- Task brief: Taking the first line of the listing as the start and the line containing "id)) : outcome X bytes)." as the end, reproduce everything in between exactly, both ends included.

- Dataset extract:
.....

(* ===== verification/GraphWrites.v ===== *)
(** * Linking and unlinking (okm-core, [model/graph.rs])

    The write verbs over the representation of [GraphEdges]: each is an
    insertion or a deletion on the map, staged in the caller's batch, and the
    vocabulary of predicates grows by interning, beside the batch. *)
From S2P Require Import Prelude Errors Storage Slots VarInt Vocab DynValue Segment Fields Payload Keys Index Meta Reduces Collection Declared Table Graph GraphEdges.

Section Writes.
Context {E : Type} `{HD : !Document EdgeKey E} `{HDL : !DocumentLaws EdgeKey E} `{HG : !GraphEncode E}.
Context {S : Type} `{ReliableStorage S}.
Variable p : profile.

Abbreviation h := (graph_ns (E := E)).

Implicit Types (x : Edge E) (M N : gmap Z (Edge E)) (id : Z) (key : bytes) (g : Graph S) (b : Batch).

(** ** Keys *)

Lemma write_slot_gkey {X} (s : Slot) t : slot_ok s ->
  (k ← write_slot h s; Ok (k ++ t)) = (Ok (gkey (E := E) s t) : outcome X bytes).
Proof. intros Hs. rewrite write_slot_ok by done. cbn [mbind outcome_bind]. unfold gkey. by rewrite app_assoc. Qed.

Lemma edge_primary_key_ok {X} id : edge_primary_key (E := E) id = (Ok (prik (E := E) id) : outcome X bytes).
Proof. apply write_slot_gkey, PRIMARY_ok. Qed.

Lemma dynamic_key_ok {X} id : dynamic_key (E := E) id = (Ok (gkey (E := E) DYNAMIC_SLOT (be_bytes 8 id)) : outcome X bytes).
Proof. apply write_slot_gkey, DYNAMIC_ok. Qed.

Lemma face_key_ok {X} (s : Slot) segs : slot_ok s ->
  face_key (E := E) s segs = (Ok (gkey (E := E) s (concat segs)) : outcome X bytes).
Proof.
  intros Hs. unfold face_key. rewrite write_slot_ok by done. cbn [mbind outcome_bind].
  do 2 f_equal. unfold gkey. rewrite app_assoc. generalize (h ++ slot_bytes s). induction segs as [|a segs IH]; intros k; simpl.
  - by rewrite app_nil_r.
  - by rewrite IH, app_assoc.
Qed.

Lemma face_keys_ok {X} id x :
  face_keys (E := E) (node_bytes (e_src x)) (node_bytes (e_dst x)) (be_bytes 2 (e_pred x)) id
    = (Ok (faces4 (E := E) id x) : outcome X (list bytes)).
Proof.
  unfold face_keys. rewrite !face_key_ok by (apply edge_slots_ok; unfold edge_slots; rewrite !elem_of_cons; naive_solver).
  cbn [mbind outcome_bind]. unfold faces4, edge_slots. cbn [map]. do 2 f_equal; [|f_equal; [|f_equal; [|f_equal]]];
    unfold face_tail; cbn [Z.eqb EDGE_OUT_SLOT EDGE_IN_SLOT EDGE_PREDICATE_OUT_SLOT EDGE_PREDICATE_IN_SLOT Pos.eqb concat];
    by rewrite app_nil_r, <- !app_assoc.
Qed.

Lemma edge_body_ok x label : node_ok (e_src x) -> node_ok (e_dst x) ->
  edge_body p (mkHead (e_src x) (e_dst x) label) (e_pred x) (payload_b (K := EdgeKey) (e_data x)) = Ok (edge_bytes x).
Proof.
  intros Hs Hd. unfold edge_body. cbn [src dst]. rewrite !NodeRef_encode_ok by done. done.
Qed.

Lemma decode_body_ok id x : edge_fits id x ->
  decode_body p (edge_bytes x) = Ok (mkBody (e_src x) (e_dst x) (e_pred x) (payload_b (K := EdgeKey) (e_data x))).
Proof.
  intros (_ & Hs & Hd & Hp & _). unfold decode_body, edge_bytes. rewrite NodeRef_decode_ok by done. cbn [mbind outcome_bind or_panic].
  set (sw := node_bytes (e_src x)). set (dw := node_bytes (e_dst x)). set (pl := payload_b _).
  rewrite slice_all_from. cbn [mbind outcome_bind or_panic]. unfold dw. rewrite NodeRef_decode_ok by done. fold dw.
  cbn [mbind outcome_bind or_panic]. unfold add_w.
  assert (zlen sw + zlen dw < 2 ^ 64) as Lt.
  { unfold sw, dw, node_bytes. destruct Hs as (L1 & _ & _ & K1), Hd as (L2 & _ & _ & K2). zlen_facts.
    pose proof (put_take_len p [] (zlen (Graph.pkey (e_src x))) ltac:(zlia)) as (_ & ? & _).
    pose proof (put_take_len p [] (zlen (Graph.pkey (e_dst x))) ltac:(zlia)) as (_ & ? & _). unfold zlen in *. rewrite !length_app. lia. }
  rewrite (proj2 (Z.ltb_lt _ _)) by done. cbn [mbind outcome_bind].
  assert (exists y z, be_bytes 2 (e_pred x) = [y; z]) as (y & z & Ep).
  { pose proof (be_bytes_length 2 (e_pred x)) as L. destruct (be_bytes 2 (e_pred x)) as [|y [|z [|]]]; try done. by eexists _, _. }
  rewrite Ep. rewrite (app_assoc sw). replace (zlen sw + zlen dw) with (zlen (sw ++ dw)) by zlia.
  cbn [app]. rewrite byte_at_app. cbn [mbind outcome_bind or_panic]. rewrite byte_at_next. cbn [mbind outcome_bind or_panic].
  pose proof (slice_all_from ((sw ++ dw) ++ [y; z]) pl) as Sl. rewrite <- (app_assoc (sw ++ dw)) in Sl. cbn [app] in Sl.
  replace (zlen ((sw ++ dw) ++ [y; z])) with (zlen (sw ++ dw) + 2) in Sl by zlia. rewrite Sl. cbn [mbind outcome_bind or_panic].
  rewrite <- Ep, be_val_be_bytes_small by done. done.
Qed.

(** ** The batch *)

Abbreviation Stt := (Graph S * Batch)%type.

(** The contents once the batch has been committed. *)
Definition staged (gb : Stt) : gmap bytes bytes := apply_batch (contents (g_store gb.1)) (ops gb.2).

(** The key of an edge's open attributes. *)
Definition dynk id : bytes := gkey (E := E) DYNAMIC_SLOT (be_bytes 8 id).

Lemma dynk_not_face id : ~ gface (E := E) (dynk id).
Proof using HDL. apply gface_not; [apply DYNAMIC_ok|unfold DYNAMIC_SLOT; lia]. Qed.

Lemma dynk_not_prik id id' : dynk id <> prik (E := E) id'.
Proof. intros [Eq _]%gkey_slot; [done|apply DYNAMIC_ok|apply PRIMARY_ok]. Qed.

Definition put_list (l : list (bytes * bytes)) : list (bytes * option bytes) := map (λ kv, (kv.1, Some kv.2)) l.
Definition del_list (l : list (bytes * bytes)) : list (bytes * option bytes) := map (λ kv, (kv.1, None)) l.

Definition add_ops b (l : list (bytes * option bytes)) : Batch := mkBatch (ops b ++ l).

Lemma runs_put_op k v g b (Q : unit -> Stt -> Prop) : Q tt (g, add_ops b [(k, Some v)]) -> runs (put_op k v) (g, b) Q.
Proof. intros HQ. by eexists _, tt. Qed.

Lemma runs_del_op k g b (Q : unit -> Stt -> Prop) : Q tt (g, add_ops b [(k, None)]) -> runs (del_op k) (g, b) Q.
Proof. intros HQ. by eexists _, tt. Qed.

Lemma add_ops_app b l l' : add_ops (add_ops b l) l' = add_ops b (l ++ l').
Proof. unfold add_ops. cbn [ops]. by rewrite app_assoc. Qed.

Lemma runs_put_ops l : forall g b (Q : unit -> Stt -> Prop), Q tt (g, add_ops b (put_list l)) -> runs (put_ops l) (g, b) Q.
Proof.
  induction l as [|[k v] l IH]; intros g b Q HQ; simpl.
  - apply runs_ret. unfold add_ops in HQ. rewrite app_nil_r in HQ. by destruct b.
  - apply runs_bind, runs_put_op, IH. by rewrite add_ops_app.
Qed.

Lemma runs_del_ops l : forall g b (Q : unit -> Stt -> Prop), Q tt (g, add_ops b (del_list l)) -> runs (del_ops l) (g, b) Q.
Proof.
  induction l as [|[k v] l IH]; intros g b Q HQ; simpl.
  - apply runs_ret. unfold add_ops in HQ. rewrite app_nil_r in HQ. by destruct b.
  - apply runs_bind, runs_del_op, IH. by rewrite add_ops_app.
Qed.

Lemma apply_put_list (c : gmap bytes bytes) l key :
  apply_batch c (put_list l) !! key = match newest l key with Some v => Some v | None => c !! key end.
Proof.
  rewrite <- lookup_overlay. f_equal. unfold apply_batch, overlay, put_list. revert c.
  induction l as [|[k v] l IH]; intros c; [done|]. cbn [map fold_left fst snd apply_op]. apply IH.
Qed.

Lemma apply_put_list_other (c : gmap bytes bytes) l key : key ∉ map fst l -> apply_batch c (put_list l) !! key = c !! key.
Proof. intros Nk. by rewrite apply_put_list, (proj2 (newest_None _ _) Nk). Qed.

Lemma apply_del_list (c : gmap bytes bytes) l key :
  apply_batch c (del_list l) !! key = if decide (key ∈ map fst l) then None else c !! key.
Proof.
  rewrite <- lookup_without. f_equal. unfold apply_batch, without, del_list. revert c.
  induction l as [|[k v] l IH]; intros c; [done|]. cbn [map fold_left fst snd apply_op]. apply IH.
Qed.

Lemma apply_one (c : gmap bytes bytes) k o l key : apply_batch c ((k, o) :: l) !! key = apply_batch (apply_op c (k, o)) l !! key.
Proof. done. Qed.

(** A batch reads through where it agrees below. *)
Lemma apply_batch_below (c c' : gmap bytes bytes) l key : c' !! key = c !! key -> apply_batch c' l !! key = apply_batch c l !! key.
Proof. intros Eq. rewrite !apply_batch_pending. by destruct (pending _ _). Qed.

Record graph_batch (gb : Stt) (ls : list bytes) M N : Prop := {
  gb_vocab : holds 2 h PREDICATE_VOCAB (g_vocab gb.1) (g_store gb.1) ls;
  gb_store : edges_at (contents (g_store gb.1)) M;
  gb_staged : edges_at (staged gb) N;
  gb_apart : Forall (λ op, ~ on_faces h PREDICATE_VOCAB op.1) (ops gb.2)
}.
(* ===== verification/GraphScans.v ===== *)
(** * Reading a graph (okm-core, [model/graph.rs])

    Over the representation of [GraphEdges]: a point read answers the map, and
    every traversal, typed or not, from a node, between a pair or by predicate
    alone, answers exactly the ids of the edges it describes, each once. *)
From S2P Require Import Prelude Errors Storage Slots VarInt Vocab DynValue Segment Fields Payload Keys Index Meta Reduces Collection Declared Table Graph GraphEdges GraphWrites.

Section Scans.
Context {E : Type} `{HD : !Document EdgeKey E} `{HDL : !DocumentLaws EdgeKey E} `{HG : !GraphEncode E}.
Context {S : Type} `{ReliableStorage S}.
Variable p : profile.

Abbreviation h := (graph_ns (E := E)).

Implicit Types (x : Edge E) (M : gmap Z (Edge E)) (id : Z) (key : bytes) (g : Graph S).

(** ** Point reads *)

Definition body_of x : EdgeBody := mkBody (e_src x) (e_dst x) (e_pred x) (payload_b (K := EdgeKey) (e_data x)).

Lemma get_edge_ok g M id : edges_at (contents (g_store g)) M -> 0 <= id < 2 ^ 64 ->
  get_edge (E := E) p g id = Ok (body_of <$> M !! id).
Proof.
  intros St Hi. unfold get_edge. rewrite edge_primary_key_ok. cbn [mbind outcome_bind]. rewrite get_spec, (ea_primary _ _ St id Hi).
  destruct (M !! id) as [x|] eqn:EM; [|done]. pose proof (ea_fits _ _ St id x EM) as Fit.
  cbn [mbind outcome_bind fmap option_fmap option_map]. rewrite (decode_body_ok p id x) by done. cbn [liftp mbind outcome_bind b_src b_dst].
  destruct Fit as (_ & _ & _ & _ & _ & Ms & Md). by rewrite check_members_ok.
Qed.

.....

- Response box:
(* ===== verification/GraphWrites.v ===== *)
(** * Linking and unlinking (okm-core, [model/graph.rs])

    The write verbs over the representation of [GraphEdges]: each is an
    insertion or a deletion on the map, staged in the caller's batch, and the
    vocabulary of predicates grows by interning, beside the batch. *)
From S2P Require Import Prelude Errors Storage Slots VarInt Vocab DynValue Segment Fields Payload Keys Index Meta Reduces Collection Declared Table Graph GraphEdges.

Section Writes.
Context {E : Type} `{HD : !Document EdgeKey E} `{HDL : !DocumentLaws EdgeKey E} `{HG : !GraphEncode E}.
Context {S : Type} `{ReliableStorage S}.
Variable p : profile.

Abbreviation h := (graph_ns (E := E)).

Implicit Types (x : Edge E) (M N : gmap Z (Edge E)) (id : Z) (key : bytes) (g : Graph S) (b : Batch).

(** ** Keys *)

Lemma write_slot_gkey {X} (s : Slot) t : slot_ok s ->
  (k ← write_slot h s; Ok (k ++ t)) = (Ok (gkey (E := E) s t) : outcome X bytes).
Proof. intros Hs. rewrite write_slot_ok by done. cbn [mbind outcome_bind]. unfold gkey. by rewrite app_assoc. Qed.

Lemma edge_primary_key_ok {X} id : edge_primary_key (E := E) id = (Ok (prik (E := E) id) : outcome X bytes).
Proof. apply write_slot_gkey, PRIMARY_ok. Qed.

Lemma dynamic_key_ok {X} id : dynamic_key (E := E) id = (Ok (gkey (E := E) DYNAMIC_SLOT (be_bytes 8 id)) : outcome X bytes).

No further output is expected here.